FILE PHOTO: A medical worker prepares a dose of Oxford/AstraZeneca's COVID-19 vaccine at a vaccination centre in Antwerp, Belgium March 18, 2021. REUTERS
Australia has abandoned a goal to vaccinate nearly all of its 26 million population by the end of 2021 following advice that people under the age of 50 take Pfizer's COVID-19 vaccine rather than AstraZeneca's shot.
Australia, which had banked on the AstraZeneca vaccine for the majority of its shots, had no plans to set any new targets for completing its vaccination programme, Prime Minister Scott Morrison said in a Facebook post on Sunday afternoon.
"While we would like to see these doses completed before the end of the year, it is not possible to set such targets given the many uncertainties involved," Morrison said.

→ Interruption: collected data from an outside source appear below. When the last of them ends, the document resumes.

(** C2, amended.  On a store whose region mirrors its map (the region has
    the configured capacity and holds the JSON text of the map from offset 0,
    followed by null bytes only): [get], [delete], [delete_all] and [flush]
    never fail in the write to the region and leave the region mirroring the
    map; [create] does so whenever it returns, and when it fails with another
    error than that of the write to the region it has changed nothing. *)
Theorem operations_keep_sync (self : DataStore) :
  in_sync cfg self ->
  (forall key now,
      fst (get key now self) <> Raise MmapDataOutOfRange
      /\ in_sync cfg (snd (get key now self)))
  /\ (forall key,
         fst (delete key self) <> Raise MmapDataOutOfRange
         /\ in_sync cfg (snd (delete key self)))
  /\ (fst (delete_all self) = Ok tt /\ in_sync cfg (snd (delete_all self)))
  /\ (fst (flush self) = Ok tt /\ in_sync cfg (snd (flush self)))
  /\ (forall key value ttl_given now,
         (fst (create cfg getsizeof key value ttl_given now self) = Ok tt ->
          in_sync cfg (snd (create cfg getsizeof key value ttl_given now self)))
         /\ (forall e,
                fst (create cfg getsizeof key value ttl_given now self) = Raise e ->
                e <> MmapDataOutOfRange ->
                snd (create cfg getsizeof key value ttl_given now self) = self)).
Proof.
  intros Hsync.
  split; [|split; [|split; [|split]]].
  - intros key now.
    destruct key as [| | | k | | |];
      try (match goal with
           | |- context [get ?key now self] =>
               destruct (get_not_str_eq key now self
                           ltac:(intros; discriminate)) as [-> | ->]
           end; still_in_sync).
    rewrite get_eq.
    destruct (dict_get k (data self)) as [entry|];
      [|still_in_sync].
    destruct (unpack entry) as [args|e] eqn:E;
      [|apply unpack_raise in E; subst e; still_in_sync].
    clear E. destruct (DataStoreVO_init args) as [vo|e] eqn:E;
      [|apply DataStoreVO_init_raise in E; subst e; still_in_sync].
    clear E. destruct (is_expired vo now) as [[|]|e] eqn:E;
      [| still_in_sync
       | apply is_expired_raise in E; subst e; still_in_sync].
    destruct (flush_smaller_in_sync cfg (dict_del k (data self)) self Hsync
                (length_snapshot_del k (data self))) as (Hok & _ & Hsync').
    destruct (flush (with_data (dict_del k (data self)) self)) as [r st].
    cbn [fst snd] in *. subst r. split; [discriminate | exact Hsync'].
  - intros key. rewrite delete_eq.
    destruct (contains key (data self)) as [[|]|e] eqn:E;
      [| still_in_sync
       | apply contains_raise in E; subst e; still_in_sync].
    destruct key as [| | | k | | |];
      try (still_in_sync).
    destruct (flush_smaller_in_sync cfg (dict_del k (data self)) self Hsync
                (length_snapshot_del k (data self))) as (Hok & _ & Hsync').
    rewrite Hok. split; [discriminate | exact Hsync'].
  - rewrite delete_all_eq.
    destruct (flush_smaller_in_sync cfg [] self Hsync
                (length_snapshot_empty (data self))) as (Hok & _ & Hsync').
    split; assumption.
  - replace self with (with_data (data self) self) at 1 3
      by (destruct self; reflexivity).
    destruct (flush_smaller_in_sync cfg (data self) self Hsync
                (Nat.le_refl _)) as (Hok & _ & Hsync').
    split; assumption.
  - intros key value ttl_given now. rewrite create_eq.
    destruct (contains key (data self)) as [[|]|e0];
      try ((cbn [fst snd]; split; [discriminate | reflexivity])).
    destruct (is_valid cfg getsizeof key val_type_key) as [[|]|e0];
      try ((cbn [fst snd]; split; [discriminate | reflexivity])).
    destruct (is_valid cfg getsizeof value val_type_value) as [[|]|e0];
      try ((cbn [fst snd]; split; [discriminate | reflexivity])).
    destruct (coerce_ttl ttl_given) as [ttl_stored|e0];
      try ((cbn [fst snd]; split; [discriminate | reflexivity])).
    destruct key as [| | | k | | |];
      try ((cbn [fst snd]; split; [discriminate | reflexivity])).
    destruct Hsync as (Hcap & Hfit & Hregion).
    rewrite flush_eq. cbv zeta. cbn [with_data data mmap].
    destruct (List.length
                (snapshot (dict_set k (record value now ttl_stored) (data self)))
              <=? List.length (Mmap.buf (mmap self))) eqn:Hroom;
      cbn [fst snd].
    + split; [|intros e He; discriminate He].
      intros _. apply in_sync_flushed; [exact Hcap|].
      apply Nat.leb_le, Hroom.
    + split; [intros He; discriminate He|].
      intros e He Hne. injection He as <-. contradiction Hne. reflexivity.
Qed.

End Properties.

(* ================================================================== *)
(** * The properties at work on the example store *)
(* ================================================================== *)

Lemma create_then_get_witness :
  get (PyStr "a") 5000
    (snd (create example_config example_getsizeof (PyStr "a")
            (PyDict [("x"%string, PyInt 1)]) (PyInt 10) 1000 example_store))
  = (Ok (PyDict [("x"%string, PyInt 1)]),
     snd (create example_config example_getsizeof (PyStr "a")
            (PyDict [("x"%string, PyInt 1)]) (PyInt 10) 1000 example_store)).
Proof.
  apply (create_then_get example_config example_getsizeof example_store
           "a"%string [("x"%string, PyInt 1)] (PyInt 10) (PyInt 10)
           1000%Z 5000%Z).
  - reflexivity.
  - vm_compute. discriminate.
  - vm_compute. discriminate.
  - reflexivity.
  - intros t Ht. injection Ht as <-. vm_compute. discriminate.
Defined.

Lemma create_duplicate_key_witness :
  create example_config example_getsizeof (PyStr "a")
    (PyDict [("x"%string, PyInt 2)]) PyNone 2000 example_store_a
  = (Raise (KeyAlreadyPresent (PyStr "a")), example_store_a)
  /\ get (PyStr "a") 3000
       (snd (create example_config example_getsizeof (PyStr "a")
               (PyDict [("x"%string, PyInt 2)]) PyNone 2000 example_store_a))
     = get (PyStr "a") 3000 example_store_a.
Proof.
  destruct (create_duplicate_key example_config example_getsizeof
              example_store_a "a"%string (PyDict [("x"%string, PyInt 2)])
              PyNone 2000%Z) as [H1 H2].
  - reflexivity.
  - split; [exact H1 | exact (H2 3000%Z)].
Defined.

(** The scenario of the second [create]: the first value is still there. *)
Example scenario_duplicate_key :
  get (PyStr "a") 3000
    (snd (create example_config example_getsizeof (PyStr "a")
            (PyDict [("x"%string, PyInt 2)]) PyNone 2000 example_store_a))
  = (Ok (PyDict [("x"%string, PyInt 1)]), example_store_a).
Proof. reflexivity. Qed.

(** The key is present and the value is not a dict: [is_valid] would raise,
    and the duplicate-key error comes first. *)
Lemma duplicate_check_precedes_validation_witness :
  create example_config example_getsizeof (PyStr "a") (PyInt 3) (PyStr "soon")
    2000 example_store_a
  = (Raise (KeyAlreadyPresent (PyStr "a")), example_store_a).
Proof.
  exact (duplicate_check_precedes_validation example_config example_getsizeof
           example_store_a (PyStr "a") (PyInt 3) (PyStr "soon") 2000 true
           eq_refl).
Defined.

Lemma delete_missing_key_witness :
  delete (PyStr "b") example_store_a = (Ok tt, example_store_a).
Proof.
  apply (delete_missing_key example_store_a (PyStr "b")). reflexivity.
Defined.

Lemma key_length_boundary_witness :
  (fst (create example_config example_getsizeof (PyStr key_of_32) (PyDict [])
          PyNone 1000 example_store) = Ok tt
   /\ dict_get key_of_32
        (data (snd (create example_config example_getsizeof (PyStr key_of_32)
                      (PyDict []) PyNone 1000 example_store)))
      = Some (record (PyDict []) 1000 PyNone))
  /\ create example_config example_getsizeof (PyStr key_of_33) (PyDict [])
       PyNone 1000 example_store
     = (Raise (SizeConfigNotMet 32 16384), example_store).
Proof.
  destruct (key_length_boundary example_config example_getsizeof example_store
              key_of_32 key_of_33 [] PyNone PyNone 1000%Z)
    as (Hmax & Hover & _).
  - reflexivity.
  - reflexivity.
  - vm_compute. discriminate.
  - reflexivity.
  - reflexivity.
  - reflexivity.
  - split; [exact Hmax | exact Hover].
Defined.

(** C9 as stated fails.  On the fresh store, [create] with a key of exactly
    [MAX_KEY_LEN] characters that is not in the map and a valid value does not
    succeed when the record does not fit the 64 bytes of the region: it
    raises in the write to the region. *)
Lemma key_length_boundary_out_of_room :
  Z.of_nat (String.length key_of_32) = MAX_KEY_LEN example_config
  /\ contains (PyStr key_of_32) (data example_store) = Ok false
  /\ is_valid example_config example_getsizeof (PyStr key_of_32) val_type_key
     = Ok true
  /\ is_valid example_config example_getsizeof example_big_value val_type_value
     = Ok true
  /\ fst (create example_config example_getsizeof (PyStr key_of_32)
            example_big_value PyNone 1000 example_store)
     = Raise MmapDataOutOfRange.
Proof. repeat (split; [reflexivity|]). reflexivity. Qed.

Lemma example_store_in_sync : in_sync example_config example_store.
Proof.
  unfold in_sync. split; [reflexivity|]. split; [|reflexivity].
  vm_compute. lia.
Qed.

Lemma example_store_b_in_sync : in_sync example_config example_store_b.
Proof.
  unfold in_sync. split; [reflexivity|]. split; [|reflexivity].
  vm_compute. lia.
Defined.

Authorities in Canberra changed their recommendation on Pfizer shots for under-50s on Thursday, after European regulators reiterated the possibility of links between the AstraZeneca shot and reports of rare cases of blood clots.
Australia, which raced to double its order of the Pfizer vaccine last week, had originally planned to have its entire population vaccinated by the end of October.

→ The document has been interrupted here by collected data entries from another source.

(** Attaching a fresh entity establishes [attached]. *)
Lemma attached_after_attach w ref self :
  w_objects w !! ref = Some self →
  _on_remove self = [] →
  (∀ c, c ∈ connections (w_bus w) → conn_handle c < next_handle (w_bus w)) →
  unsubscribed ref (w_bus w) →
  attached ref
    (set_on_remove self
       [next_handle (w_bus w); S (next_handle (w_bus w));
        S (S (next_handle (w_bus w)))])
    (next_handle (w_bus w)) (perform w (AddedToHass ref)).
Proof.
  intros Hobj Hrem Hwf Hun.
  rewrite (perform_added w ref self Hobj), Hrem, async_added_to_hass_eq.
  unfold attached. cbn [set_w_entity w_objects w_bus snd connections
                         next_handle app].
  split; [apply lookup_insert_eq|]. split; [done|]. split; [|lia].
  intros c [Hc|Hc]%elem_of_app.
  { split; [intros Ht; by destruct (Hun c Hc)|].
    specialize (Hwf c Hc). rewrite !elem_of_cons, elem_of_nil. lia. }
  rewrite !elem_of_cons, elem_of_nil in Hc.
  destruct Hc as [->|[->|[->|[]]]]; cbn [conn_target conn_handle];
    rewrite !elem_of_cons; unfold target_of; tauto.
Qed.

(** Nothing but the attachment and the removal of the entity itself
    disturbs [attached]: not a signal and the handlers it runs, not a hub
    update, not the attachment or removal of another entity. *)
Lemma attached_perform ref self n w a :
  a ≠ AddedToHass ref → a ≠ Removed ref →
  attached ref self n w → attached ref self n (perform w a).
Proof.
  intros Hna Hnr (Hobj & Hrem & Hconn & Hnext).
  destruct a as [hub|signal args|r|r]; cbn [perform].
  - done.
  - destruct (send_frame w signal args) as (Ho & _ & Hb).
    unfold attached. by rewrite Ho, Hb.
  - assert (r ≠ ref) as Hr by congruence.
    destruct (w_objects w !! r) as [other|] eqn:Hother;
      [|by unfold attached].
    rewrite async_added_to_hass_eq.
    unfold attached. cbn [set_w_entity w_objects w_bus connections
                           next_handle].
    split; [by rewrite lookup_insert_ne|]. split; [done|].
    split; [|lia].
    intros c [Hc|Hc]%elem_of_app; [by apply Hconn|].
    rewrite !elem_of_cons, elem_of_nil in Hc.
    destruct Hc as [->|[->|[->|[]]]]; cbn [conn_target conn_handle];
      rewrite !elem_of_cons, elem_of_nil;
      (split; [intros [Heq|Heq]; inversion Heq; by subst | lia]).
  - assert (r ≠ ref) as Hr by congruence.
    destruct (w_objects w !! r) as [other|] eqn:Hother;
      [|by unfold attached].
    unfold async_remove, attached.
    cbn [set_w_entity w_objects w_bus].
    rewrite remove_dispatchers_connections, remove_dispatchers_next.
    split; [by rewrite lookup_insert_ne|]. split; [done|].
    split; [|done].
    intros c [_ Hc]%list_elem_of_filter. by apply Hconn.
Qed.

Lemma attached_run ref self n acts w :
  AddedToHass ref ∉ acts → Removed ref ∉ acts →
  attached ref self n w → attached ref self n (run w acts).
Proof.
  unfold run. revert w.
  induction acts as [|a acts IH]; intros w Hna Hnr Hatt; [done|].
  apply not_elem_of_cons in Hna as [Hna Hna'].
  apply not_elem_of_cons in Hnr as [Hnr Hnr'].
  simpl. apply IH; [done..|]. by apply attached_perform.
Qed.

(** Removing an attached entity removes the connections that lead to it,
    and no other. *)
Lemma removed_after_attached ref self n w :
  attached ref self n w →
  connections (w_bus (perform w (Removed ref)))
  = filter (λ c, ¬ target_of ref (conn_target c)) (connections (w_bus w))
  ∧ w_objects (perform w (Removed ref)) !! ref
    = Some (set_on_remove self [])
  ∧ states_of ref (perform w (Removed ref)) = states_of ref w.
Proof.
  intros (Hobj & Hrem & Hconn & _).
  rewrite (perform_removed w ref self Hobj).
  cbn [set_w_entity w_objects w_bus]. split; [|split].
  - rewrite remove_dispatchers_connections, Hrem.
    induction (connections (w_bus w)) as [|c l IH]; [done|].
    assert (conn_handle c ∉ rev [n; S n; S (S n)]
            ↔ ¬ target_of ref (conn_target c)) as Hc.
    { rewrite elem_of_rev, (Hconn c); [done|by left]. }
    rewrite !filter_cons.
    rewrite IH by (intros c' Hc'; apply Hconn; by right).
    destruct (decide (conn_handle c ∉ rev [n; S n; S (S n)])) as [Hd|Hd],
      (decide (¬ target_of ref (conn_target c))) as [Ht|Ht];
      tauto.
  - apply lookup_insert_eq.
  - done.
Qed.

(** C8: attaching a freshly constructed entity adds exactly three
    connections to the dispatcher: image-updated for its own tag,
    connection status and blacklist update, and keeps their three remove
    functions.  Whatever happens while it is attached (signals and the
    handlers they run, hub updates, other entities coming and going),
    removing the entity then calls the three remove functions: the
    connections that led to the entity are gone and all others are still
    there.  From then on, whatever signals are sent and whatever else
    happens (short of attaching the entity again), no state is written
    for the entity. *)
Theorem subscriptions_released (w : World) (ref : nat)
    (self : OpenEPaperLinkImageEntity) :
  w_objects w !! ref = Some self →
  _on_remove self = [] →
  (∀ c, c ∈ connections (w_bus w) → conn_handle c < next_handle (w_bus w)) →
  unsubscribed ref (w_bus w) →
  let n := next_handle (w_bus w) in
  let w1 := perform w (AddedToHass ref) in
  connections (w_bus w1)
  = connections (w_bus w)
    ++ [ {| conn_handle := n;
            conn_signal := SIGNAL_TAG_IMAGE_UPDATE +:+ "_" +:+ _tag_mac self;
            conn_target := WriteHaState ref |};
         {| conn_handle := S n;
            conn_signal := DOMAIN +:+ "_connection_status";
            conn_target := WriteHaState ref |};
         {| conn_handle := S (S n);
            conn_signal := DOMAIN +:+ "_blacklist_update";
            conn_target := HandleBlacklistUpdate ref |} ]
  ∧ w_objects w1 !! ref = Some (set_on_remove self [n; S n; S (S n)])
  ∧ ∀ between,
      AddedToHass ref ∉ between →
      Removed ref ∉ between →
      let w2 := perform (run w1 between) (Removed ref) in
      connections (w_bus w2)
      = filter (λ c, ¬ target_of ref (conn_target c))
          (connections (w_bus (run w1 between)))
      ∧ unsubscribed ref (w_bus w2)
      ∧ w_objects w2 !! ref = Some (set_on_remove self [])
      ∧ ∀ acts,
          AddedToHass ref ∉ acts →
          states_of ref (run w2 acts) = states_of ref (run w1 between).
Proof.
  intros Hobj Hrem Hwf Hun n w1.
  pose proof (attached_after_attach w ref self Hobj Hrem Hwf Hun) as Hatt.
  fold n in Hatt. fold w1 in Hatt.
  split; [|split].
  - unfold w1. rewrite (perform_added w ref self Hobj).
    cbn [set_w_entity w_bus]. by rewrite async_added_to_hass_eq.
  - by destruct Hatt as (? & _).
  - intros between Hna Hnr w2.
    pose proof (attached_run ref _ n between w1 Hna Hnr Hatt) as Hatt'.
    destruct (removed_after_attached ref _ n _ Hatt')
      as (Hconn & Hobj2 & Hstates).
    fold w2 in Hconn, Hobj2, Hstates.
    assert (unsubscribed ref (w_bus w2)) as Hun2.
    { intros c. rewrite Hconn. by intros [? _]%list_elem_of_filter. }
    split; [done|]. split; [done|]. split; [done|].
    intros acts Hnot. by rewrite run_other.
Qed.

Chief Medical Officer Paul Kelly said Australia will have 40 million doses from Pfizer by the end of the year, enough to vaccinate all Australian adults.

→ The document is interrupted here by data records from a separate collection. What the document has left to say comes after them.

(** C2.  On a manager holding the group [G], with an engine [p] and a
    tracker [t], [Start] returns.  The calls it logged are the calls it
    made on the engine and the tracker: each returned the error logged
    for it, each started from the state the one before left, and the
    state [Start] leaves is the one the last call left.  In order, they
    are one of:
      - the first sync alone, which failed with the error returned;
      - the first sync, an insert and a sync for each of the first [k]
        members, then the insert of member [k], which failed with the
        error returned (members [0..k-1] are inserted, no sync follows);
      - the same with the insert of member [k] succeeding and the sync
        after it failing with the error returned;
      - the first sync, then an insert and a sync for every member of
        [G] in list order, none failing: no error is returned, after
        [length G] inserts and [length G + 1] syncs. *)
Theorem Start_call_sequence :
  forall (Ext : Type)
         (ins : RLN_ptr -> rln_IDCommitment -> Ext -> Ext * option error)
         (sync : MerkleRootTracker_ptr -> Ext -> Ext * option error)
         (gm : StaticGroupManager) (p : RLN_ptr) (t : MerkleRootTracker_ptr)
         (w : World Ext),
  exists gm' r w' done,
    Start ins sync gm (Some p) (Some t) w = Returns ((gm', r), w') /\
    calls w' = calls w ++ done /\
    performed ins sync done (ext w) (ext w') /\
    ((exists e, r = Some e /\ done = [EvSync t (Some e)] /\ inserted done = [] /\
                sync t (ext w) = (ext w', Some e))
     \/
     (exists k c e,
         nth_error (group gm) k = Some c /\ r = Some e /\
         done = EvSync t None :: ok_rounds p t (firstn k (group gm))
                  ++ [EvInsertMember p c (Some e)] /\
         inserted done = firstn k (group gm))
     \/
     (exists k c e,
         nth_error (group gm) k = Some c /\ r = Some e /\
         done = EvSync t None :: ok_rounds p t (firstn k (group gm))
                  ++ [EvInsertMember p c None; EvSync t (Some e)] /\
         inserted done = firstn (S k) (group gm))
     \/
     (r = None /\
      done = EvSync t None :: ok_rounds p t (group gm) /\
      inserted done = group gm /\
      insert_calls done = length (group gm) /\
      sync_calls done = S (length (group gm)))).
Proof.
  intros Ext ins sync gm p t w.
  unfold Start. unfold bind at 1. unfold call_Sync at 1.
  destruct (sync t (ext w)) as [x0 [e0|]] eqn:Hsync.
  - eexists _, (Some e0), _, [EvSync t (Some e0)].
    split; [reflexivity|]. split; [reflexivity|].
    split; [cbn [performed ext]; exists x0; split; [exact Hsync|reflexivity]|].
    left. exists e0. repeat split.
  - cbn [group]. unfold bind at 1.
    destruct (Start_loop_calls ins sync p t (group gm)
                {| ext := x0; calls := calls w ++ [EvSync t None] |})
      as [r [w' [done [Hrun [Hcalls Hshape]]]]].
    destruct (Start_loop_performed ins sync p t (group gm) _ w' r Hrun)
      as [done' [Hcalls' Hdone]].
    assert (Hsame : done' = done).
    { rewrite Hcalls in Hcalls'. apply app_inv_head in Hcalls'.
      symmetry. exact Hcalls'. }
    subst done'. cbn [ext] in Hdone.
    assert (Hperf : performed ins sync (EvSync t None :: done) (ext w) (ext w')).
    { cbn [performed]. exists x0. split; [exact Hsync|exact Hdone]. }
    rewrite Hrun.
    destruct Hshape as [[-> ->]|[k [c [e [Hk [-> Hd]]]]]].
    + eexists _, None, w', (EvSync t None :: ok_rounds p t (group gm)).
      split; [reflexivity|].
      split; [rewrite Hcalls; simpl; rewrite <- app_assoc; reflexivity|].
      split; [exact Hperf|].
      right. right. right. simpl.
      rewrite inserted_ok_rounds, insert_calls_ok_rounds, sync_calls_ok_rounds.
      repeat split.
    + destruct Hd as [->| ->].
      * eexists _, (Some e), w', _.
        split; [reflexivity|].
        split; [rewrite Hcalls; simpl; rewrite <- app_assoc; reflexivity|].
        split; [exact Hperf|].
        right. left. exists k, c, e. repeat split; [exact Hk|].
        simpl. rewrite inserted_app, inserted_ok_rounds. simpl.
        apply app_nil_r.
      * eexists _, (Some e), w', _.
        split; [reflexivity|].
        split; [rewrite Hcalls; simpl; rewrite <- app_assoc; reflexivity|].
        split; [exact Hperf|].
        right. right. left. exists k, c, e. repeat split; [exact Hk|].
        simpl. rewrite inserted_app, inserted_ok_rounds. simpl.
        symmetry. apply firstn_snoc_nth. exact Hk.
Qed.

"Can I tell you on a week by week basis how much of that is coming in? Or how much will be here by the middle of the year? No, I can't. I can't answer that question," Kelly told reporters on Monday.
Pressed on whether there would be enough Pfizer vaccines for health care workers under the age of 50 by mid-year, he said only that the government still hopes to have all vulnerable groups vaccinated by then
The government is waiting for projections on how many people might refuse the AstraZeneca vaccine and how many more Pfizer or other vaccines might be needed so it can recalibrate its rollout.
Kelly declined to comment on whether Moderna Inc and Johnson & Johnson were resisting sending their vaccines to Australia as the country doesn't have a no-fault vaccine compensation scheme, but said it was up to the government to consider whether Australia should have such a provision.
Australia's hardline response to the virus largely stopped community transmission but the vaccination rollout has become a hot political topic - and a source of friction between Morrison and state and territory leaders - after the country vaccinated only a fraction of its four million target by the end of March.
About 1.16 million COVID-19 doses have now been administered, Morrison said, noting the speed of Australia's vaccination programme was in line with other peer nations, including Germany and France, and ahead of Canada and Japan.
Australia began vaccinations much later than some other nations, partly because of its low number of infections, which stand at just under 29,400, with 909 deaths, since the pandemic began.